(* ===== verification/NlThread.v ===== *)
(** * Netlink modules with a multicast thread: life cycle

    The mixed and the structure example answer requests and, after the first
    answer, start a thread that multicasts until the module is unloaded. Both have the
    same callback, thread loop, init and exit around their own way of
    answering ([nm_reply]) and of sending one multicast ([nm_round]); this file has
    that frame, as functions and as a transition system in which requests of several
    processes, the thread and the unloading interleave, and proves its theorems
    against the interface [NlModule] with its laws. *)

From Stdlib Require Import ZArith Lia ssreflect.
From stdpp Require Import base list numbers strings sets.
From S2P Require Import Prelude CString Bytes Netlink NlHello.

(** ** The interface *)

(** [nm_reply] answers a request and tells whether the answer was sent, [nm_round] is the
    body of the thread's loop up to the check for a stop request, [false] when the thread
    function returns -1. *)
Class NlModule `{K : NetlinkLib} := {
  nm_reply : request → ST nlst bool;
  nm_round : ST nlst bool;
  nm_valid : request → Prop;
}.

Section code.
Context `{N : NlModule}.

Abbreviation M := (ST nlst).

(** *** The functions *)

(** The part after the answer: start the thread when there is none. *)
Definition start_thread : M unit :=
  s ← st_get;
  if bool_decide (netlinkThread s = TNull) then kthread_run else mret tt.

Definition callback_invoked_connect_userspace (req : request) : M unit :=
  ok ← nm_reply req;
  if ok : bool then start_thread else mret tt.

(** One round of the thread: [Some ret] when the function returns. [stop] is the answer of
    kthread_should_stop. *)
Definition thread_round (stop : bool) : M (option Z) :=
  ok ← nm_round;
  if negb ok then mret (Some (-1)%Z)
  else if stop then mret (Some 0%Z)
  else printk (LText "-----------------------------");; mret None.

(** The thread function, for the answers of kthread_should_stop in turn; [None] when it
    still runs after them. *)
Fixpoint thread_loop (stops : list bool) : M (option Z) :=
  match stops with
  | [] => mret None
  | stop :: stops =>
      r ← thread_round stop;
      match r with Some ret => mret (Some ret) | None => thread_loop stops end
  end.

Definition multicast_start (stops : list bool) : M (option Z) :=
  printk (LText "Entry inside  multicast_start");; thread_loop stops.

Definition netlink_test_init : M Z :=
  printk (LText "Entering: netlink_test_init");;
  netlink_kernel_create;;
  s ← st_get;
  if bool_decide (nl_sk s = SNull) then
    printk (LText "Error creating socket.");; mret (-10)%Z
  else mret 0%Z.

(** *** The module in the kernel *)

(** A module is loaded, waits in kthread_stop while it is unloaded, is unloaded, or has made an
    access that is undefined. *)
Inductive phase := Loaded | Stopping | Unloaded | Faulted.

(** [pending]: the callbacks that have found no thread and have not started one
    yet; [stop_id]: the thread asked to stop. *)
Record nlmod := Nlmod { m_st : nlst; pending : nat; stop_id : option nat; m_phase : phase }.

Inductive event := ERecv (req : request) | EStart | ERound (id : nat) | EExit | ERelease.

Definition fault (m : nlmod) : nlmod := Nlmod (m_st m) (pending m) (stop_id m) Faulted.

(** The thread [id] has returned. *)
Definition thread_exits (id : nat) (s : nlst) : nlst :=
  Nlst (nl_sk s) (netlinkThread s) (filter (.≠ id) (alive s)) (live s) (sent s) (log s)
       (n_new s) (n_send s) (n_kmalloc s) (n_thread s).

(** The start of netlink_test_exit: kthread_stop on an error pointer or on a thread that has
    returned is undefined. *)
Definition exit_stop (m : nlmod) : nlmod :=
  match netlinkThread (m_st m) with
  | TNull => Nlmod (m_st m) (pending m) None Stopping
  | TErr => fault m
  | TTask id =>
      if bool_decide (id ∈ alive (m_st m))
      then Nlmod (m_st m) (pending m) (Some id) Stopping
      else fault m
  end.

(** The rest of netlink_test_exit. *)
Definition exit_release (m : nlmod) : nlmod :=
  let r := (st_when (bool_decide (nl_sk (m_st m) ≠ SNull)) netlink_kernel_release;;
            printk (LText "exiting hello module")) (m_st m) in
  match r with
  | Some (_, s) => Nlmod s (pending m) (stop_id m) Unloaded
  | None => fault m
  end.

(** One step; [None] when it is not possible. The callback is split between the
    check for a thread and kthread_run, since callbacks of several senders run concurrently; the
    module is not unloaded while a callback runs. A thread that runs on after that executes code
    that is gone. *)
Definition step (m : nlmod) (e : event) : option nlmod :=
  match m_phase m, e with
  | Loaded, ERecv req =>
      match nm_reply req (m_st m) with
      | None => Some (fault m)
      | Some (ok, s) =>
          let p := if ok && bool_decide (netlinkThread s = TNull) then S (pending m) else pending m in
          Some (Nlmod s p (stop_id m) Loaded)
      end
  | Loaded, EStart =>
      match pending m, kthread_run (m_st m) with
      | S p, Some (_, s) => Some (Nlmod s p (stop_id m) Loaded)
      | _, _ => None
      end
  | Faulted, _ => None
  | Unloaded, ERound id => if bool_decide (id ∈ alive (m_st m)) then Some (fault m) else None
  | ph, ERound id =>
      if bool_decide (id ∈ alive (m_st m)) then
        match thread_round (bool_decide (stop_id m = Some id)) (m_st m) with
        | None => Some (fault m)
        | Some (Some _, s) => Some (Nlmod (thread_exits id s) (pending m) (stop_id m) ph)
        | Some (None, s) => Some (Nlmod s (pending m) (stop_id m) ph)
        end
      else None
  | Loaded, EExit => if bool_decide (pending m = 0) then Some (exit_stop m) else None
  | Stopping, ERelease =>
      match stop_id m with
      | Some id => if bool_decide (id ∈ alive (m_st m)) then None else Some (exit_release m)
      | None => Some (exit_release m)
      end
  | _, _ => None
  end.

Fixpoint exec (m : nlmod) (es : list event) : option nlmod :=
  match es with
  | [] => Some m
  | e :: es => m' ← step m e; exec m' es
  end.

(** Right after netlink_test_init has succeeded. *)
Definition loaded : option nlmod :=
  match netlink_test_init nl_globals with
  | Some (_, s) => Some (Nlmod s 0 None Loaded)
  | None => None
  end.

End code.

(** ** What a module promises *)

(** Every allocation and every kthread_run succeeds. *)
Definition answers_ok `{K : NetlinkLib} : Prop :=
  (∀ n size, is_Some (nlmsg_new n size)) ∧ (∀ n, kmalloc_ok n = true) ∧ (∀ n, kthread_ok n = true).

(** Answering a valid request does not fault, whatever the answers, sends the
    answer to the process of the request and keeps the module's pointers; a round of the
    thread sends one multicast, and ends the thread when no socket buffer can be had. *)
Class NlModuleLaws `(N : NlModule) := {
  nm_reply_spec req s : nl_sk s = SOpen → nm_valid req →
    runs (nm_reply req) s (λ ok s', same_pointers s s' ∧ n_new s' = S (n_new s) ∧ ∃ us,
      sent s' = sent s ++ us ∧ Forall (λ x, ∃ m, x = Unicast (rq_pid req) m) us ∧
      (ok = true → us ≠ []) ∧
      ((∀ size, is_Some (nlmsg_new (n_new s) size)) → (0 <= send_result (n_send s))%Z → ok = true));
  nm_round_spec s : nl_sk s = SOpen → answers_ok →
    runs nm_round s (λ ok s', ok = true ∧ same_pointers s s' ∧ ∃ m,
      sent s' = sent s ++ [Multicast MYGRP m]);
  nm_round_refused s : nl_sk s = SOpen → (∀ n, kmalloc_ok n = true) →
    (∀ size, nlmsg_new (n_new s) size = None) →
    runs nm_round s (λ ok s', ok = false ∧ nl_sk s' = nl_sk s ∧
      netlinkThread s' = netlinkThread s ∧ alive s' = alive s);
}.

(** ** Unloading *)

Section life.
Context `{N : NlModule, L : !NlModuleLaws N}.

(** The callbacks do not overlap, and the requests are valid. *)
Fixpoint serial (m : nlmod) (es : list event) : Prop :=
  match es with
  | [] => True
  | e :: es =>
      match e with ERecv req => pending m = 0 ∧ nm_valid req | _ => True end ∧
      match step m e with Some m' => serial m' es | None => True end
  end.

(** The first message sent is an answer. *)
Definition starts_unicast (l : list send) : Prop :=
  match l with Multicast _ _ :: _ => False | _ => True end.

(** Nothing is started before an answer was sent, and no buffer is held between steps. *)
Definition quiet (m : nlmod) : Prop :=
  starts_unicast (sent (m_st m)) ∧ live (m_st m) = 0 ∧
  (sent (m_st m) = [] → pending m = 0 ∧ alive (m_st m) = []).

(** The thread and the phase agree. *)
Definition threads_ok (m : nlmod) : Prop :=
  let s := m_st m in
  match m_phase m with
  | Loaded => nl_sk s = SOpen ∧ stop_id m = None ∧
      ((netlinkThread s = TNull ∧ alive s = [] ∧ pending m ≤ 1) ∨
       (∃ id, netlinkThread s = TTask id ∧ alive s = [id] ∧ pending m = 0))
  | Stopping => nl_sk s = SOpen ∧ pending m = 0 ∧
      match stop_id m with
      | None => alive s = []
      | Some id => alive s = [id] ∨ alive s = []
      end
  | Unloaded => nl_sk s = SReleased ∧ alive s = []
  | Faulted => False
  end.

Definition inv (m : nlmod) : Prop := quiet m ∧ threads_ok m.

Lemma starts_unicast_app l x : starts_unicast l → l ≠ [] → starts_unicast (l ++ x).
Proof. by destruct l as [|[]]. Qed.

(** A round of the thread [id] in an open module. *)
Lemma round_step m id :
  inv m → answers_ok → m_phase m = Loaded ∨ m_phase m = Stopping → id ∈ alive (m_st m) →
  ∃ m', step m (ERound id) = Some m' ∧ inv m' ∧ m_phase m' = m_phase m ∧
    (stop_id m = Some id → alive (m_st m') = [] ∧ stop_id m' = Some id).
Proof.
  intros [(Hu & Hlive & Hq) Ht] Hok Hph Hin.
  assert (Hsk : nl_sk (m_st m) = SOpen).
  { unfold threads_ok in Ht. destruct Hph as [E|E]; rewrite E in Ht; naive_solver. }
  assert (Hal : alive (m_st m) = [id]).
  { unfold threads_ok in Ht. destruct Hph as [E|E]; rewrite E in Ht.
    - destruct Ht as (_ & _ & [(_ & E' & _)|(i & _ & E' & _)]); rewrite E' in Hin |- *; set_solver.
    - destruct Ht as (_ & _ & Ht). destruct (stop_id m); [destruct Ht as [E'|E']|rename Ht into E'];
        rewrite E' in Hin |- *; set_solver. }
  assert (Hne : sent (m_st m) ≠ []).
  { intros E. destruct (Hq E) as [_ E']. by rewrite E' in Hal. }
  destruct (nm_round_spec (m_st m) Hsk Hok) as (b & s' & Er & -> & (E1 & E2 & E3 & E4 & E5) & msg & Es).
  assert (Hsteps : step m (ERound id) =
    match thread_round (bool_decide (stop_id m = Some id)) (m_st m) with
    | None => Some (fault m)
    | Some (Some _, s) => Some (Nlmod (thread_exits id s) (pending m) (stop_id m) (m_phase m))
    | Some (None, s) => Some (Nlmod s (pending m) (stop_id m) (m_phase m))
    end).
  { unfold step. destruct Hph as [->| ->]; by rewrite bool_decide_true. }
  unfold thread_round in Hsteps. rewrite (st_bind_some _ _ _ _ _ Er) /= in Hsteps.
  assert (Hsent : starts_unicast (sent s') ∧ live s' = 0 ∧ sent s' ≠ []).
  { rewrite Es E4. split_and!; [by apply starts_unicast_app|done|]. by destruct (sent (m_st m)). }
  destruct Hsent as (H1 & H2 & H3). unfold threads_ok in Ht.
  case_bool_decide as Hstop; eexists; (split; [exact Hsteps|]); simpl.
  - split_and!; [split|done|].
    + by split_and!.
    + unfold threads_ok. simpl. rewrite E1 E3 Hal filter_cons_False; [naive_solver|].
      destruct Hph as [E|E]; rewrite E in Ht |- *; [naive_solver|].
      rewrite Hstop. destruct Ht as (? & ? & _). by split_and!; [..|right].
    + intros _. by rewrite E3 Hal filter_cons_False; [naive_solver|].
  - split_and!; [split|done|done].
    + split_and!; [done..|]. simpl. by intros ?.
    + unfold threads_ok. simpl. rewrite E1 E2 E3. done.
Qed.

Lemma recv_step m req :
  inv m → m_phase m = Loaded → pending m = 0 → nm_valid req →
  ∃ m', step m (ERecv req) = Some m' ∧ inv m'.
Proof.
  intros [(Hu & Hlive & Hq) Ht] Hph Hp Hv. unfold threads_ok in Ht. rewrite Hph in Ht.
  destruct Ht as (Hsk & Hstop & Ht).
  destruct (nm_reply_spec req (m_st m) Hsk Hv)
    as (ok & s' & E & (E1 & E2 & E3 & E4 & E5) & _ & us & Es & Hus & Hne & _).
  assert (Hun : starts_unicast (sent s')).
  { rewrite Es. destruct (sent (m_st m)); [|by apply starts_unicast_app].
    destruct us as [|x us]; [done|]. by apply Forall_cons in Hus as [[msg ->] _]. }
  eexists. split; [unfold step; by rewrite Hph E|]. simpl. split.
  - split_and!; simpl; [done|congruence|]. rewrite Es. intros [H1 H2]%app_eq_nil.
    destruct ok; [by destruct (Hne eq_refl)|]. rewrite E3. by apply Hq.
  - unfold threads_ok. simpl. rewrite E1 E2 E3 Hp. split_and!; [done..|].
    destruct Ht as [(Hn & Hal & _)|(id & Hid & Hal & _)]; rewrite Hal; rewrite ?Hn ?Hid.
    + left. rewrite bool_decide_true //. destruct ok; simpl; split_and!; auto.
    + right. exists id. rewrite bool_decide_false //. rewrite andb_false_r. done.
Qed.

■ ■ ■ ■ ■

• Exercise goal:
Set down the line holding "intros [(Hu & Hlive & Hq) Ht] Hph" and all later lines through the last one in the material above, exactly, and no other lines.

• Solution:
  intros [(Hu & Hlive & Hq) Ht] Hph Hp Hv. unfold threads_ok in Ht. rewrite Hph in Ht.
  destruct Ht as (Hsk & Hstop & Ht).
  destruct (nm_reply_spec req (m_st m) Hsk Hv)
    as (ok & s' & E & (E1 & E2 & E3 & E4 & E5) & _ & us & Es & Hus & Hne & _).
  assert (Hun : starts_unicast (sent s')).
  { rewrite Es. destruct (sent (m_st m)); [|by apply starts_unicast_app].
    destruct us as [|x us]; [done|]. by apply Forall_cons in Hus as [[msg ->] _]. }
  eexists. split; [unfold step; by rewrite Hph E|]. simpl. split.
  - split_and!; simpl; [done|congruence|]. rewrite Es. intros [H1 H2]%app_eq_nil.
    destruct ok; [by destruct (Hne eq_refl)|]. rewrite E3. by apply Hq.
  - unfold threads_ok. simpl. rewrite E1 E2 E3 Hp. split_and!; [done..|].
    destruct Ht as [(Hn & Hal & _)|(id & Hid & Hal & _)]; rewrite Hal; rewrite ?Hn ?Hid.
    + left. rewrite bool_decide_true //. destruct ok; simpl; split_and!; auto.
    + right. exists id. rewrite bool_decide_false //. rewrite andb_false_r. done.
Qed.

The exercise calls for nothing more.